▶ DATA SUPPLIED

Lemma has_known_bases_true_flags_witness :
  ∃ st r,
    has_known_bases (Sample.world false Sample.c3) 2 Sample.Derived None
      empty_state = Some (Return true, st)
    ∧ produces (infer (Sample.world false Sample.c3) Sample.Base_name None)
        [ClassDef r] Stop
    ∧ _all_bases_known st !! r = Some true.
Proof.
  eexists.
  destruct (has_known_bases_true_flags (Sample.world false Sample.c3) 2
              Sample.Derived None empty_state _ eq_refl eq_refl
              Sample.Base_name) as (r & Hp & _ & Hr & _).
  - by left.
  - exists r. by split_and!.
Defined.

(** The bases are looked at in their order, and the first base decides
    when it does not resolve to a single class: the call returns false,
    sets the flag to false, and requests no candidate of the bases that
    follow, whatever they are. *)
Theorem has_known_bases_first_base (W : World) fuel klass context base rest st :
  bases W klass = base :: rest →
  _all_bases_known st !! klass = None →
  infer W base context 0 ≠ Stop →
  (∀ r, ¬ produces (infer W base context) [ClassDef r] Stop) →
  ∃ st',
    has_known_bases W (S fuel) klass context st = Some (Return false, st')
    ∧ _all_bases_known st' = <[klass:=false]> (_all_bases_known st)
    ∧ pulls st' ≤ pulls st + 2
    ∧ built st' = built st.
Proof.
  intros Hb Hk Hne Hno.
  rewrite has_known_bases_S, Hk, Hb, bases_loop_cons. cbn zeta.
  assert (Hst : ∀ s, s = store_known klass false
                           (Nat.iter (drawn (infer W base context)) tick st) →
            _all_bases_known s = <[klass:=false]> (_all_bases_known st)
            ∧ pulls s ≤ pulls st + 2 ∧ built s = built st).
  { intros s ->. cbn. rewrite iter_tick_cache, iter_tick_built,
      iter_tick_pulls. split_and!; [done| |done].
    unfold drawn. destruct (infer W base context 0); lia. }
  destruct (single (infer W base context)) as [[v|]|e] eqn:Es.
  - destruct v as [r| | | | | | |]; try (eexists; split; [done|by apply Hst]).
    by apply single_Some, Hno in Es.
  - eexists; split; [done|by apply Hst].
  - by apply single_Raise in Es.
Qed.

Lemma has_known_bases_first_base_witness :
  ∃ st', has_known_bases Variants.world 1 Sample.C None empty_state
         = Some (Return false, st')
         ∧ _all_bases_known st' = {[Sample.C := false]}.
Proof.
  destruct (has_known_bases_first_base Variants.world 0 Sample.C None
              Sample.one_const [Sample.A_name] empty_state)
    as (st' & E & Hf & _).
  - reflexivity.
  - reflexivity.
  - discriminate.
  - intros r [[[=] _] _].
  - exists st'. split; [done|]. rewrite Hf. apply insert_empty.
Defined.

(** ** More on the subtype check *)

Section TypeCheckAgain.

Context (W : World).

(** No base of any class has an empty sequence of candidates. *)
Local Abbreviation no_empty_base :=
  (∀ klass base, base ∈ bases W klass → infer W base None 0 ≠ Stop).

▶ WORK REQUIRED
Print exactly the lines of the listing above starting at the line containing "assert (Hst : ∀" and ending at the line containing "- destruct v", both included.

▶ WRITTEN SOLUTION
  assert (Hst : ∀ s, s = store_known klass false
                           (Nat.iter (drawn (infer W base context)) tick st) →
            _all_bases_known s = <[klass:=false]> (_all_bases_known st)
            ∧ pulls s ≤ pulls st + 2 ∧ built s = built st).
  { intros s ->. cbn. rewrite iter_tick_cache, iter_tick_built,
      iter_tick_pulls. split_and!; [done| |done].
    unfold drawn. destruct (infer W base context 0); lia. }
  destruct (single (infer W base context)) as [[v|]|e] eqn:Es.
  - destruct v as [r| | | | | | |]; try (eexists; split; [done|by apply Hst]).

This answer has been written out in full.